Aux États-Unis, le « code de Nuremberg » glissa sur une communauté médicale qui ne se sentait pas concernée. « Le point de vue dominant était que [les accusés] étaient d’abord et avant tout des nazis ; par définition, rien de ce qu’il firent et aucun code établi en réponse à cela n’étaient pertinents pour les États-Unis », indique l’historien D. Rothman. « C’était un bon code pour les barbares, mais un code inutile pour les médecins normaux », résume J. Katz. Le « code de Nuremberg », de ce fait, n’empêcha pas des recherches sur l’être humain qui enfreignaient parfois gravement les principes (étude de Tuskegee sur la syphilis, par exemple).

Les versions antérieures en français du « code de Nuremberg » proviennent de deux sources : le texte du Dr François Bayle, un observateur français au « procès des médecins », issu de la synthèse du procès publiée en 1950 ; un texte d’origine inconnue (probablement une autorité déontologique nationale), publié en 1984 en annexe de l’avis du Comité consultatif national d’éthique (CCNE) sur la recherche sur l’être humain et repris par le rapport du Conseil d’État préparatoire à la loi de 1988 sur les recherches biomédicales. La traduction de Bayle donne la partie du jugement de Nuremberg qui ne s’appelle pas encore « code de Nuremberg ». Cette version, qui fit longtemps référence, contient de nombreuses inexactitudes et approximations.

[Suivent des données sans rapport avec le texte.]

(** * Multiaddr: composable, self-describing network addresses

    A shallow embedding of [src/index.js] (the [Multiaddr] wrapper type) on
    top of a model of the two modules it requires, [./codec] and
    [./protocols], and of the [varint] package.

    Buffers are lists of bytes, JavaScript strings are lists of characters,
    thrown exceptions are the [Err] results of an error monad, and the
    objects handed out by [protos()] live in an explicit heap. *)

From Stdlib Require Import NArith ZArith List Ascii String Lia.
From Stdlib Require Import Strings.Byte.
From Stdlib Require Import DecimalString HexadecimalString DecimalN HexadecimalN.
From stdpp Require Import base option list gmap.

Import ListNotations.

(** ** Basic data *)

(** A [Buffer] is a sequence of octets. *)
Definition bytes := list Byte.byte.

#[global] Instance byte_eq_dec : EqDecision Byte.byte := Byte.byte_eq_dec.

(** A JavaScript string, as its sequence of characters. *)
Definition jsstring := list ascii.

(** String literals of the source are written [str "..."]. *)
Definition str (s : string) : jsstring := list_ascii_of_string s.

(** Reading a number as an octet: the low eight bits. *)
Definition byte_of_N (n : N) : Byte.byte :=
  match Byte.of_N (n mod 256) with
  | Some b => b
  | None => Byte.x00
  end.

(** Byte literals are written [hex [0x04; 0x7f]]. *)
Definition hex (l : list N) : bytes := map byte_of_N l.

Definition slash : ascii := "/"%char.

(** ** Errors

    The first five are the error kinds of the address core; [RangeError]
    is what [varint.decode] raises on a truncated number; the others are
    the [Error]s thrown by [index.js] itself: by the constructor's
    argument check, by [nodeAddress], by [fromNodeAddress] and by
    [fromStupidString]. *)
Inductive Error : Type :=
| UnknownProtocol
| InvalidFormat
| InvalidValue
| InvalidAddress
| NotContained
| RangeError
| BadArgument
| NotThinWaist
| MissingArgument
| NotImplemented.

Inductive Result (A : Type) : Type :=
| Ok (a : A)
| Err (e : Error).
Arguments Ok {A} a.
Arguments Err {A} e.

Definition bind {A B} (r : Result A) (k : A -> Result B) : Result B :=
  match r with
  | Ok a => k a
  | Err e => Err e
  end.

Notation "'let*' x := r 'in' k" := (bind r (fun x => k))
  (at level 10, x pattern, r at level 100, k at level 200).

(** A missing value becomes the given exception. *)
Definition orThrow {A} (e : Error) (o : option A) : Result A :=
  match o with
  | Some a => Ok a
  | None => Err e
  end.

(** [lodash.map] over an array, with a callback that may throw. *)
Fixpoint mapM {A B} (f : A -> Result B) (l : list A) : Result (list B) :=
  match l with
  | [] => Ok []
  | a :: l' =>
      let* b := f a in
      let* bs := mapM f l' in
      Ok (b :: bs)
  end.

(** ** [String.prototype] helpers used by [index.js] *)

Module JsString.

(** [s.split(sep)] for a one-character separator: never the empty array;
    [''.split('/')] is [['']]. *)
Fixpoint split (sep : ascii) (s : jsstring) : list jsstring :=
  match s with
  | [] => [[]]
  | c :: s' =>
      if Ascii.eqb c sep then [] :: split sep s'
      else match split sep s' with
           | seg :: segs => (c :: seg) :: segs
           | [] => [[c]]
           end
  end.

(** [parts.join(sep)]. *)
Fixpoint join (sep : ascii) (parts : list jsstring) : jsstring :=
  match parts with
  | [] => []
  | [p] => p
  | p :: ps => p ++ sep :: join sep ps
  end.

(** Does [t] start at the head of [s]? *)
Fixpoint startsWith (t s : jsstring) : bool :=
  match t, s with
  | [], _ => true
  | _ :: _, [] => false
  | a :: t', b :: s' => Ascii.eqb a b && startsWith t' s'
  end.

Elle est le fait d’un médecin – Bayle était un psychiatre de la Marine – peu au fait des questions et de la terminologie juridiques. Bayle a tenté de corriger des formulations qui paraissent abruptes du point de vue d’un déontologue français : ainsi, l’expression « human subject » est traduite non par « sujet humain », mais par « sujet qui sert à l’expérience » ; le bien de la « société » (que doit poursuivre l’expérience) est transformé en bien de « l’humanité ». La traduction de Bayle a été corrigée sur ces points dans la version publiée par C. Ambroselli dans son « Que sais-je ? » sur l’Ethique médicale. Le texte du CCNE, publié sans source, est une adaptation déontologique simplifiée du « code de Nuremberg », destinée aux médecins expérimentateurs. Le « sujet humain » est remplacé par « le malade ». Le « code de Nuremberg » a été très régulièrement pris pour un texte déontologique ou éthique. Il s’agit, en réalité, d’un texte juridique : le procès des médecins n’était pas un congrès d’éthique, mais un procès pénal international.